§ Required work:
Print, in exact form, the lines below from the one containing "(mk_widgets (Z.abs diff" through the one containing "induction paths as [|q rest IH]; intros r k", and omit all others.

§ Material shown:
(** X26: the offset survives the round trip through the widgets.  When
    [calc_offset] returns a result for a difference of [diff] seconds and
    the hours fit the spin box (at most 999, that is [|diff|] below 1000
    hours), the three values are inside the declared ranges of the spin
    boxes, and with spin boxes that keep a value inside their range,
    storing the result in them and in the mode toggle makes
    [get_offset_seconds] return [diff] and the label show
    [format_hhmmss diff]. *)
Theorem calc_offset_round_trip (set_value : Z -> Z -> Z -> Z) from_text
    to_text hours minutes seconds is_subtract :
  (forall lo hi v, lo <= v <= hi -> set_value lo hi v = v) ->
  calc_offset datetime strptime seconds_between from_text to_text
    = Ret (Some (hours, minutes, seconds, is_subtract)) ->
  hours <= 999 ->
  exists a b diff,
    parse_iso8601_strict datetime strptime from_text = Some a /\
    parse_iso8601_strict datetime strptime to_text = Some b /\
    seconds_between a b = Some diff /\
    Z.abs diff < 1000 * 3600 /\
    0 <= hours <= 999 /\ 0 <= minutes <= 59 /\ 0 <= seconds <= 59 /\
    store_offset set_value (hours, minutes, seconds, is_subtract)
      = mk_widgets hours minutes seconds (diff <? 0) /\
    get_offset_seconds
      (store_offset set_value (hours, minutes, seconds, is_subtract))
      = diff /\
    hours_label
      (store_offset set_value (hours, minutes, seconds, is_subtract))
      = format_hhmmss diff.
Proof.
  intros Hkeep. unfold calc_offset.
  destruct (parse_iso8601_strict datetime strptime from_text) as [a|];
    [|discriminate].
  destruct (parse_iso8601_strict datetime strptime to_text) as [b|];
    [|discriminate].
  destruct (seconds_between a b) as [diff|] eqn:Ed; [|discriminate].
  cbv zeta. intros [= <- <- <- <-] Hmax. exists a, b, diff.
  split; [reflexivity|]. split; [reflexivity|]. split; [exact Ed|].
  pose proof (Z.abs_nonneg diff) as Ha.
  pose proof (Z.div_mod (Z.abs diff) 3600 ltac:(lia)) as D1.
  pose proof (Z.mod_pos_bound (Z.abs diff) 3600 ltac:(lia)) as M1.
  pose proof (Z.div_mod (Z.abs diff mod 3600) 60 ltac:(lia)) as D2.
  pose proof (Z.mod_pos_bound (Z.abs diff mod 3600) 60 ltac:(lia)) as M2.
  pose proof (Z.mod_pos_bound (Z.abs diff) 60 ltac:(lia)) as M3.
  assert ((Z.abs diff mod 3600) mod 60 = Z.abs diff mod 60) as E60.
  { apply Z.mod_mod_divide. exists 60. reflexivity. }
  assert (0 <= (Z.abs diff mod 3600) / 60 < 60) as Hm.
  { split; [apply Z.div_pos; lia|].
    apply Z.div_lt_upper_bound; lia. }
  assert (0 <= Z.abs diff / 3600) as Hh by (apply Z.div_pos; lia).
  assert (store_offset set_value
            (Z.abs diff / 3600, (Z.abs diff mod 3600) / 60,
             Z.abs diff mod 60, diff <? 0)
          = mk_widgets (Z.abs diff / 3600) ((Z.abs diff mod 3600) / 60)
              (Z.abs diff mod 60) (diff <? 0)) as Hstore.
  { unfold store_offset. rewrite !Hkeep by lia. reflexivity. }
  assert (get_offset_seconds
            (mk_widgets (Z.abs diff / 3600) ((Z.abs diff mod 3600) / 60)
               (Z.abs diff mod 60) (diff <? 0)) = diff) as Hget.
  { unfold get_offset_seconds. simpl.
    destruct (Z.ltb_spec diff 0); lia. }
  split; [lia|]. split; [lia|]. split; [lia|]. split; [lia|].
  split; [exact Hstore|]. rewrite Hstore. split; [exact Hget|].
  unfold hours_label. by rewrite Hget.
Qed.

End TimestampProperties.

Section ExifProperties.
Variable json_obj : Type.
Variable source_file : json_obj -> option string.
Variable norm_path : string -> string.
Variable json_loads : string -> string + list json_obj.
Variable which_exiftool : bool.
Variable run_exiftool : list string -> run_outcome.

Let collect := collect json_obj source_file norm_path.
Let fill_missing := fill_missing json_obj norm_path.
Let get_exif_data_many :=
  get_exif_data_many json_obj source_file norm_path json_loads
    which_exiftool run_exiftool.

Lemma fill_missing_keeps paths : forall r k v,
  r !! k = Some v -> fill_missing paths r !! k = Some v.
Proof.
  induction paths as [|p rest IH]; intros r k v Hk; simpl; [exact Hk|].
  apply IH. destruct (r !! norm_path p) eqn:Ep; [exact Hk|].
  rewrite lookup_insert_ne; [exact Hk|]. congruence.
Qed.

Lemma fill_missing_covers paths : forall r p,
  p ∈ paths -> is_Some (fill_missing paths r !! norm_path p).
Proof.
  induction paths as [|q rest IH]; intros r p Hp; simpl.
  - by apply not_elem_of_nil in Hp.
  - apply elem_of_cons in Hp as [->|Hp]; [|by apply IH].
    destruct (r !! norm_path q) as [v|] eqn:Eq.
    + exists v. by apply fill_missing_keeps.
    + exists (VNoData json_obj). apply fill_missing_keeps.
      apply lookup_insert_eq.
Qed.

Lemma fill_missing_origin paths : forall r k v,
  fill_missing paths r !! k = Some v ->
  r !! k = Some v \/
  (r !! k = None /\ v = VNoData json_obj /\
   exists p, p ∈ paths /\ norm_path p = k).
Proof.
  induction paths as [|q rest IH]; intros r k v; simpl; [by left|].
  intros Hk. apply IH in Hk as [Hk|(Hn & -> & p & Hp & <-)].
  - destruct (r !! norm_path q) eqn:Eq; [by left|].
    destruct (decide (norm_path q = k)) as [<-|Hne].
    + rewrite lookup_insert_eq in Hk. injection Hk as <-.
      right. split; [exact Eq|]. split; [reflexivity|].
      exists q. split; [left|reflexivity].
    + rewrite lookup_insert_ne in Hk by exact Hne. by left.
  - right. destruct (r !! norm_path q) eqn:Eq.
    + split; [exact Hn|]. split; [reflexivity|].
      exists p. split; [by right|reflexivity].
    + destruct (decide (norm_path q = norm_path p)) as [E|Hne].
      * rewrite E, lookup_insert_eq in Hn. discriminate.
      * rewrite lookup_insert_ne in Hn by exact Hne.
        split; [exact Hn|]. split; [reflexivity|].
        exists p. split; [by right|reflexivity].
Qed.

Lemma collect_origin data : forall r k v,
  collect data r !! k = Some v ->
  r !! k = Some v \/
  exists o sf, o ∈ data /\ source_file o = Some sf /\
               norm_path sf = k /\ v = VObj json_obj o.
Proof.
  induction data as [|o rest IH]; intros r k v; simpl; [by left|].
  intros Hk. apply IH in Hk as [Hk|(o' & sf & Ho & Hs & Hn & Hv)].
  - destruct (source_file o) as [sf|] eqn:Es; [|by left].
    destruct (decide (norm_path sf = k)) as [<-|Hne].
    + rewrite lookup_insert_eq in Hk. injection Hk as <-.
      right. exists o, sf. split; [left|]. auto.
    + rewrite lookup_insert_ne in Hk by exact Hne. by left.
  - right. exists o', sf. split; [by right|]. auto.
Qed.

Lemma collect_keeps_key data : forall r k,
  is_Some (r !! k) -> is_Some (collect data r !! k).
Proof.
  induction data as [|o rest IH]; intros r k Hk; simpl; [exact Hk|].
  apply IH. destruct (source_file o) as [sf|]; [|exact Hk].
  destruct (decide (norm_path sf = k)) as [<-|Hne].
  - rewrite lookup_insert_eq. eauto.
  - by rewrite lookup_insert_ne.
Qed.

Lemma collect_covers data : forall r o sf,
  o ∈ data -> source_file o = Some sf ->
  is_Some (collect data r !! norm_path sf).
Proof.
  induction data as [|o' rest IH]; intros r o sf Ho Hs; simpl.
  - by apply not_elem_of_nil in Ho.
  - apply elem_of_cons in Ho as [->|Ho]; [|by eapply IH].
    rewrite Hs. apply collect_keeps_key. rewrite lookup_insert_eq. eauto.
Qed.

§ Solution to this problem:
            (mk_widgets (Z.abs diff / 3600) ((Z.abs diff mod 3600) / 60)
               (Z.abs diff mod 60) (diff <? 0)) = diff) as Hget.
  { unfold get_offset_seconds. simpl.
    destruct (Z.ltb_spec diff 0); lia. }
  split; [lia|]. split; [lia|]. split; [lia|]. split; [lia|].
  split; [exact Hstore|]. rewrite Hstore. split; [exact Hget|].
  unfold hours_label. by rewrite Hget.
Qed.

End TimestampProperties.

Section ExifProperties.
Variable json_obj : Type.
Variable source_file : json_obj -> option string.
Variable norm_path : string -> string.
Variable json_loads : string -> string + list json_obj.
Variable which_exiftool : bool.
Variable run_exiftool : list string -> run_outcome.

Let collect := collect json_obj source_file norm_path.
Let fill_missing := fill_missing json_obj norm_path.
Let get_exif_data_many :=
  get_exif_data_many json_obj source_file norm_path json_loads
    which_exiftool run_exiftool.

Lemma fill_missing_keeps paths : forall r k v,
  r !! k = Some v -> fill_missing paths r !! k = Some v.
Proof.
  induction paths as [|p rest IH]; intros r k v Hk; simpl; [exact Hk|].
  apply IH. destruct (r !! norm_path p) eqn:Ep; [exact Hk|].
  rewrite lookup_insert_ne; [exact Hk|]. congruence.
Qed.

Lemma fill_missing_covers paths : forall r p,
  p ∈ paths -> is_Some (fill_missing paths r !! norm_path p).
Proof.
  induction paths as [|q rest IH]; intros r p Hp; simpl.
  - by apply not_elem_of_nil in Hp.
  - apply elem_of_cons in Hp as [->|Hp]; [|by apply IH].
    destruct (r !! norm_path q) as [v|] eqn:Eq.
    + exists v. by apply fill_missing_keeps.
    + exists (VNoData json_obj). apply fill_missing_keeps.
      apply lookup_insert_eq.
Qed.

Lemma fill_missing_origin paths : forall r k v,
  fill_missing paths r !! k = Some v ->
  r !! k = Some v \/
  (r !! k = None /\ v = VNoData json_obj /\
   exists p, p ∈ paths /\ norm_path p = k).
Proof.
  induction paths as [|q rest IH]; intros r k v; simpl; [by left|].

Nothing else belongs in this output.